In Harry Potter’s world, invisibility is a highly coveted attribute, whether it’s just a knack for keeping the professor from calling on you or a true disappearing act enabled by the cloak of invisibility. In radiology, invisibility is problematic — and becoming more so.
Despite the fact that patient centeredness is a core principal in today’s healthcare reform, most patients remain unaware of the contribution radiologists make to their care. In the past, this was an unfortunate fact we all accepted. Today, it’s a serious issue.
To make matters worse, the huge preponderance of high-deductible care plans means patients are being introduced to radiologists in the unhealthiest possible way: via a bill for their services.
But the problem facing radiology goes far beyond mere introductions. The fact is, radiologists have the potential to contribute at a much higher level to both patient care and provider diagnostics.
The biggest obstacle at the moment is legacy technology that’s not conducive to the type of communication, data extraction, and data analysis that would bring radiology out of the shadows, so to speak.

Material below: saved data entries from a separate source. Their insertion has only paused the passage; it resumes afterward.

Lemma firsts_from_id out l : NoDup (out ++ l) -> firsts_from out l = out ++ l.
Proof.
  revert out. induction l as [|y l IH]; intros out H; [by rewrite app_nil_r|]. cbn.
  rewrite decide_False by (intros Hy; apply NoDup_app in H as (_ & H & _); by apply (H y); [|left]).
  change (firsts_from (out ++ [y]) l = out ++ y :: l). rewrite IH; rewrite <- app_assoc; done.
Qed.
End Firsts.

(** ** A stable sort

    [slices.SortStableFunc] by a number: an element goes before the first one
    whose key is as large, and the elements are put in from the last to the
    first. *)

Section StableSort.
Context {A : Type} (key : A -> nat).

Fixpoint stable_insert (x : A) (l : list A) : list A :=
  match l with
  | [] => [x]
  | y :: l' => if (key x <=? key y)%nat then x :: l else y :: stable_insert x l'
  end.
Definition stable_sort (l : list A) : list A := foldr stable_insert [] l.

Lemma stable_insert_perm x l : Permutation (stable_insert x l) (x :: l).
Proof.
  induction l as [|y l IH]; cbn; [done|]. destruct (_ <=? _)%nat; [done|]. rewrite IH. apply perm_swap.
Qed.

Lemma stable_sort_perm l : Permutation (stable_sort l) l.
Proof. induction l as [|x l IH]; cbn; [done|]. by rewrite stable_insert_perm, IH. Qed.

Lemma stable_sort_elem x l : x ∈ stable_sort l <-> x ∈ l.
Proof. by rewrite stable_sort_perm. Qed.

Lemma stable_insert_sorted x l :
  StronglySorted (fun x y => (key x <= key y)%nat) l -> StronglySorted (fun x y => (key x <= key y)%nat) (stable_insert x l).
Proof.
  induction 1 as [|y l Hl IH Hy]; cbn; [by repeat constructor|]. destruct (Nat.leb_spec (key x) (key y)) as [H|H].
  - constructor; [by constructor|]. constructor; [done|]. eapply Forall_impl; [exact Hy|]. cbn. lia.
  - constructor; [done|]. rewrite stable_insert_perm. constructor; [|done]. lia.
Qed.

Lemma stable_sort_sorted l : StronglySorted (fun x y => (key x <= key y)%nat) (stable_sort l).
Proof. induction l as [|x l IH]; cbn; [constructor|]. by apply stable_insert_sorted. Qed.

Lemma stable_insert_stable k x l : filter (fun y => key y = k) (stable_insert x l) = filter (fun y => key y = k) (x :: l).
Proof.
  induction l as [|y l IH]; cbn [stable_insert]; [done|]. destruct (Nat.leb_spec (key x) (key y)) as [H|H]; [done|].
  rewrite !filter_cons, IH, filter_cons. repeat case_decide; congruence || lia.
Qed.

Lemma stable_sort_stable k l : filter (fun y => key y = k) (stable_sort l) = filter (fun y => key y = k) l.
Proof.
  induction l as [|x l IH]; [done|]. change (stable_sort (x :: l)) with (stable_insert x (stable_sort l)).
  rewrite stable_insert_stable, !filter_cons. by rewrite IH.
Qed.
End StableSort.

Create Rewrite HintDb brig_bool.
#[export] Hint Rewrite @existsb_true @existsb_false @forallb_true @mem_true @mem_false : brig_bool.

(** ** [sort.Search] *)

(** The binary search loop: [i] and [j] close in on the least index in [i, j]
    where [f] holds, for an [f] that stays true once it is. *)
Fixpoint search_loop (fuel : nat) (f : nat -> bool) (i j : nat) : nat :=
  match fuel with
  | O => i
  | S k =>
    if (i <? j)%nat then
      let h := ((i + j) / 2)%nat in
      if f h then search_loop k f i h else search_loop k f (h + 1) j
    else i
  end.

(** [sort.Search(n, f)].  Each turn removes at least one index, so [n] turns
    are enough. *)
Definition sort_search (n : nat) (f : nat -> bool) : nat := search_loop n f 0 n.

Lemma search_loop_spec fuel f i j n :
  (forall a b, (a <= b)%nat -> (b < n)%nat -> f a = true -> f b = true) ->
  (i <= j)%nat -> (j <= n)%nat -> (j - i <= fuel)%nat ->
  (forall a, (a < i)%nat -> f a = false) -> (forall a, (j <= a < n)%nat -> f a = true) ->
  let r := search_loop fuel f i j in
  (r <= n)%nat /\ (forall a, (a < r)%nat -> f a = false) /\
  (forall a, (r <= a < n)%nat -> f a = true).
Proof.
  intros Hmono. revert i j. induction fuel as [|k IH]; intros i j Hij Hjn Hfuel Hlo Hhi.
  - cbn. assert (i = j) as -> by lia. auto.
  - cbn [search_loop]. destruct (Nat.ltb_spec i j) as [Hlt|Hge].
    + assert (i <= (i + j) / 2 < j)%nat as Hh.
      { split; [apply Nat.div_le_lower_bound; lia | apply Nat.Div0.div_lt_upper_bound; lia]. }
      destruct (f ((i + j) / 2)%nat) eqn:E.
      * apply IH; try lia; [done|]. intros a Ha.
        destruct (Nat.lt_ge_cases a j); [|apply Hhi; lia].
        eapply Hmono; [ | |exact E]; lia.
      * apply IH; try lia; [|done]. intros a Ha.
        destruct (f a) eqn:Ea; [|done]. rewrite <- E. symmetry.
        eapply Hmono; [ | |exact Ea]; lia.
    + assert (i = j) as -> by lia. auto.
Qed.

Lemma sort_search_spec n f :
  (forall a b, (a <= b)%nat -> (b < n)%nat -> f a = true -> f b = true) ->
  (sort_search n f <= n)%nat /\ (forall a, (a < sort_search n f)%nat -> f a = false) /\
  (forall a, (sort_search n f <= a < n)%nat -> f a = true).
Proof. intros H. apply (search_loop_spec n f 0 n n); try done; lia. Qed.
(* ===== verification/GoJson.v ===== *)
(** * [encoding/json]: what the program reads and writes with it

    A value is parsed as the scanner checks it and [unquoteBytes] reads its
    strings; an object keeps its members in order, duplicates included.  The
    writer is [appendString] with HTML escaping, which [json.Marshal] uses. *)

From stdpp Require Import prelude list strings.
From Stdlib Require Import ZArith Lia ZifyNat Ascii.
From S2P Require Import Prelude GoUnicode GoStrings GoNum.

Local Open Scope Z_scope.

(** A number keeps its literal: each reader converts it its own way. *)
Inductive json :=
  | JNull
  | JBool (b : bool)
  | JNum (literal : gostr)
  | JStr (s : gostr)
  | JArr (items : list json)
  | JObj (members : list (gostr * json)).

(** Induction on a value with the members and items of its parts. *)
Fixpoint json_nested_ind (P : json -> Prop)
    (Hnull : P JNull) (Hbool : forall b, P (JBool b)) (Hnum : forall n, P (JNum n)) (Hstr : forall s, P (JStr s))
    (Harr : forall l, Forall P l -> P (JArr l))
    (Hobj : forall ms, Forall (fun m => P m.2) ms -> P (JObj ms)) (v : json) : P v :=
  let rec := json_nested_ind P Hnull Hbool Hnum Hstr Harr Hobj in
  match v with
  | JNull => Hnull
  | JBool b => Hbool b
  | JNum n => Hnum n
  | JStr s => Hstr s
  | JArr l => Harr l ((fix go l : Forall P l :=
      match l with [] => List.Forall_nil _ | x :: l' => List.Forall_cons _ x l' (rec x) (go l') end) l)
  | JObj ms => Hobj ms ((fix go ms : Forall (fun m => P m.2) ms :=
      match ms with [] => List.Forall_nil _ | m :: ms' => List.Forall_cons _ m ms' (rec m.2) (go ms') end) ms)
  end.

Definition is_ws (c : byte) : bool :=
  (bz c =? 32) || (bz c =? 9) || (bz c =? 13) || (bz c =? 10).

Fixpoint skip_ws (s : gostr) : gostr :=
  match s with c :: s' => if is_ws c then skip_ws s' else s | [] => [] end.

(** ** Strings *)

Definition quote : byte := zb 34.

(** [getu4] after the backslash: [u] and four hex digits. *)
Definition getu4 (s : gostr) : option (Z * gostr) :=
  match s with
  | u :: a :: b :: c :: d :: s' =>
    if Ascii.eqb u "u" then
      match hex_digit_value a, hex_digit_value b, hex_digit_value c, hex_digit_value d with
      | Some a, Some b, Some c, Some d => Some (((a * 16 + b) * 16 + c) * 16 + d, s')
      | _, _, _, _ => None
      end
    else None
  | _ => None
  end.

Definition is_surrogate (r : Z) : bool := in_range 55296 57343 r.

(** [utf16.DecodeRune], [None] for U+FFFD. *)
Definition utf16_decode (r1 r2 : Z) : option Z :=
  if in_range 55296 56319 r1 && in_range 56320 57343 r2
  then Some ((r1 - 55296) * 1024 + (r2 - 56320) + 65536) else None.

(** The rune of a [\u] escape and what follows it.  A surrogate takes the
    escape after it when the two are a pair, and is U+FFFD when they are not. *)
Definition unicode_escape (s : gostr) : option (Z * gostr) :=
  match getu4 s with
  | None => None
  | Some (r, s') =>
    if is_surrogate r then
      match s' with
      | b :: s'' =>
        if Ascii.eqb b "\" then
          match getu4 s'' with
          | Some (r2, s3) =>
            match utf16_decode r r2 with Some d => Some (d, s3) | None => Some (rune_error, s') end
          | None => Some (rune_error, s')
          end
        else Some (rune_error, s')
      | [] => Some (rune_error, s')
      end
    else Some (r, s')
  end.

(** The byte of a one-character escape. *)
Definition simple_escape (c : byte) : option byte :=
  if Ascii.eqb c quote then Some quote
  else if Ascii.eqb c "\" then Some "\"%char
  else if Ascii.eqb c "/" then Some "/"%char
  else if Ascii.eqb c "b" then Some (zb 8)
  else if Ascii.eqb c "f" then Some (zb 12)
  else if Ascii.eqb c "n" then Some (zb 10)
  else if Ascii.eqb c "r" then Some (zb 13)
  else if Ascii.eqb c "t" then Some (zb 9)
  else None.

(** What follows an opening quote: the string and the bytes after its closing
    quote. *)
Fixpoint string_body (fuel : nat) (s : gostr) : option (gostr * gostr) :=
  match fuel with
  | O => None
  | S k =>
    match s with
    | [] => None
    | c :: s' =>
      if Ascii.eqb c quote then Some ([], s')
      else if Ascii.eqb c "\" then
        match s' with
        | [] => None
        | e :: s'' =>
          match simple_escape e with
          | Some b =>
            match string_body k s'' with Some (t, r) => Some (b :: t, r) | None => None end
          | None =>
            match unicode_escape s' with
            | Some (u, s3) =>
              match string_body k s3 with Some (t, r) => Some (encode_rune u ++ t, r) | None => None end
            | None => None
            end
          end
        end
      else if bz c <? 32 then None
      else
        let '(u, n) := decode_rune s in
        match string_body k (drop n s) with
        | Some (t, r) => Some (encode_rune u ++ t, r)
        | None => None
        end
    end
  end.

(** ** Numbers *)

Fixpoint span_digits (s : gostr) : gostr * gostr :=
  match s with
  | c :: s' => if is_digit c then let '(d, r) := span_digits s' in (c :: d, r) else ([], s)
  | [] => ([], [])
  end.

Definition is_sign (c : byte) : bool := Ascii.eqb c "+" || Ascii.eqb c "-".

(** An optional minus sign, an integer without leading zeros, an optional
    fraction and an optional exponent. *)
Definition number_frac (s : gostr) : option (gostr * gostr) :=
  match s with
  | c :: s' =>
    if Ascii.eqb c "." then
      let '(d, r) := span_digits s' in
      match d with [] => None | _ => Some (c :: d, r) end
    else Some ([], s)
  | [] => Some ([], [])
  end.

Definition number_exp (s : gostr) : option (gostr * gostr) :=
  match s with
  | c :: s' =>
    if Ascii.eqb c "e" || Ascii.eqb c "E" then
      let '(sg, s'') := match s' with x :: t => if is_sign x then ([x], t) else ([], s') | [] => ([], []) end in
      let '(d, r) := span_digits s'' in
      match d with [] => None | _ => Some (c :: sg ++ d, r) end
    else Some ([], s)
  | [] => Some ([], [])
  end.

Definition number_int (s : gostr) : option (gostr * gostr) :=
  match s with
  | c :: s' =>
    if Ascii.eqb c "0" then Some ([c], s')
    else if is_digit c then Some (span_digits s) else None
  | [] => None
  end.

Fortunately, newer radiology systems incorporate both sophisticated communication workflow engines (including critical results communication) and advanced data extraction/analysis. Radiology systems allow for real-time consultation, critical results management, and flagging of interesting files. They also support physician quality review systems and act as a hub for aggregating and manipulating data from multiple sources.
With qualitative intelligence & communication systems like these, radiologists can more easily participate in the patient-care cycle and radiology departments can move further toward their new paradigm as a key clinical decision support center.